* **Problem statement**: For the material below, output exactly the span from the line with "(** * SensorBee: pipe" to the line with "Definition hasSamePrecedenceAs (op", including both, and nothing besides.

====

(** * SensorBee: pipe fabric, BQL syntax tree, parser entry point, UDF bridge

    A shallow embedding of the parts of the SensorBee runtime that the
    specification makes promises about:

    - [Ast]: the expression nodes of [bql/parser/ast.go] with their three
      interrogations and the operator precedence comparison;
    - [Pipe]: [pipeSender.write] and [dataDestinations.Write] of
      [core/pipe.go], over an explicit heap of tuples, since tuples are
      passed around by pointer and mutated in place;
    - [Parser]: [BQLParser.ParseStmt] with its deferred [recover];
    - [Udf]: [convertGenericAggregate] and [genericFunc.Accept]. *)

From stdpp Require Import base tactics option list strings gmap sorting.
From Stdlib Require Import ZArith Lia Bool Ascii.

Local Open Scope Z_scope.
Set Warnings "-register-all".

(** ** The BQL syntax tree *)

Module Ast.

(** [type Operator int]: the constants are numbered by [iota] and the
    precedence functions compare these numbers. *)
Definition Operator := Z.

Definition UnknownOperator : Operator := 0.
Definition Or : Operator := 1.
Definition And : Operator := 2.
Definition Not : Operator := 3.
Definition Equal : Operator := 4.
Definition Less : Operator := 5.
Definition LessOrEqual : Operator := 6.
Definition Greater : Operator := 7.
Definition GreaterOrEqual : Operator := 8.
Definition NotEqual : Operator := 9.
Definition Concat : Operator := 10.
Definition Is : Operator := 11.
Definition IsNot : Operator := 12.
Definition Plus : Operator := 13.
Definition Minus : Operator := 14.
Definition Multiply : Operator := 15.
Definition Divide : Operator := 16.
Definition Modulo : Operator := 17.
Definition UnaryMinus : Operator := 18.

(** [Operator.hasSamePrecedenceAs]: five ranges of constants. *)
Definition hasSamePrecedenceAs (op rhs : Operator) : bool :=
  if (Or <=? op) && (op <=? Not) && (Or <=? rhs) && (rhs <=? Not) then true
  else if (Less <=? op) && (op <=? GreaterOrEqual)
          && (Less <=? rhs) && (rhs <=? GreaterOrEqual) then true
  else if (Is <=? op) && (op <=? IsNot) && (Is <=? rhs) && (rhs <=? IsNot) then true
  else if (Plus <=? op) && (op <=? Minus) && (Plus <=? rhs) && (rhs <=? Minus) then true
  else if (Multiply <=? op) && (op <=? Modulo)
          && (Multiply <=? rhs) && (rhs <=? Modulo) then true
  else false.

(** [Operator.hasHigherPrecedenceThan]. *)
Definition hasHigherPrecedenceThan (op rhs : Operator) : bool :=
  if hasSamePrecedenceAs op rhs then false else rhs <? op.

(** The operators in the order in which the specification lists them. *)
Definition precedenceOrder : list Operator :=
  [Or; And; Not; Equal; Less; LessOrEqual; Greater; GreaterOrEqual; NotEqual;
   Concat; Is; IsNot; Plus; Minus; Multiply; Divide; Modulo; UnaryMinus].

====

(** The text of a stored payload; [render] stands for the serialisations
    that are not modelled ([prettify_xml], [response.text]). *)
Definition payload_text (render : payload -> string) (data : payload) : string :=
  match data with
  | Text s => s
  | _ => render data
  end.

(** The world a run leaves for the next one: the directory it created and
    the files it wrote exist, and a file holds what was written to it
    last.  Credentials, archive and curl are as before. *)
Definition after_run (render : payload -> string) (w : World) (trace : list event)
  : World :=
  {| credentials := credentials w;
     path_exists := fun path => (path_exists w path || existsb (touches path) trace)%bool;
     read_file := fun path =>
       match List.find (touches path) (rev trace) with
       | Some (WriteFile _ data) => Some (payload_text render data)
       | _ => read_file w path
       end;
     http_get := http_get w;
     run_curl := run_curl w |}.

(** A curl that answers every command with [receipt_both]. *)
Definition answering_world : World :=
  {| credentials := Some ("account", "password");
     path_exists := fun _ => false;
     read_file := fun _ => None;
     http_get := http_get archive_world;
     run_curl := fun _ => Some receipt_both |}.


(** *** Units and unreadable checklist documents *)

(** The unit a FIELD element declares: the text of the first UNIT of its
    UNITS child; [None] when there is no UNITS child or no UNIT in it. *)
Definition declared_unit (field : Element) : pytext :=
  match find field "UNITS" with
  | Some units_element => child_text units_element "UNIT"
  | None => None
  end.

====

* **Exercise solution**:
(** * SensorBee: pipe fabric, BQL syntax tree, parser entry point, UDF bridge

    A shallow embedding of the parts of the SensorBee runtime that the
    specification makes promises about:

    - [Ast]: the expression nodes of [bql/parser/ast.go] with their three
      interrogations and the operator precedence comparison;
    - [Pipe]: [pipeSender.write] and [dataDestinations.Write] of
      [core/pipe.go], over an explicit heap of tuples, since tuples are
      passed around by pointer and mutated in place;
    - [Parser]: [BQLParser.ParseStmt] with its deferred [recover];
    - [Udf]: [convertGenericAggregate] and [genericFunc.Accept]. *)

From stdpp Require Import base tactics option list strings gmap sorting.
From Stdlib Require Import ZArith Lia Bool Ascii.

Local Open Scope Z_scope.
Set Warnings "-register-all".

(** ** The BQL syntax tree *)

Module Ast.

(** [type Operator int]: the constants are numbered by [iota] and the
    precedence functions compare these numbers. *)
Definition Operator := Z.

Definition UnknownOperator : Operator := 0.
Definition Or : Operator := 1.
Definition And : Operator := 2.
Definition Not : Operator := 3.
Definition Equal : Operator := 4.
Definition Less : Operator := 5.
Definition LessOrEqual : Operator := 6.
Definition Greater : Operator := 7.
Definition GreaterOrEqual : Operator := 8.
Definition NotEqual : Operator := 9.
Definition Concat : Operator := 10.
Definition Is : Operator := 11.
Definition IsNot : Operator := 12.
Definition Plus : Operator := 13.
Definition Minus : Operator := 14.
Definition Multiply : Operator := 15.
Definition Divide : Operator := 16.
Definition Modulo : Operator := 17.
Definition UnaryMinus : Operator := 18.

(** [Operator.hasSamePrecedenceAs]: five ranges of constants. *)
Definition hasSamePrecedenceAs (op rhs : Operator) : bool :=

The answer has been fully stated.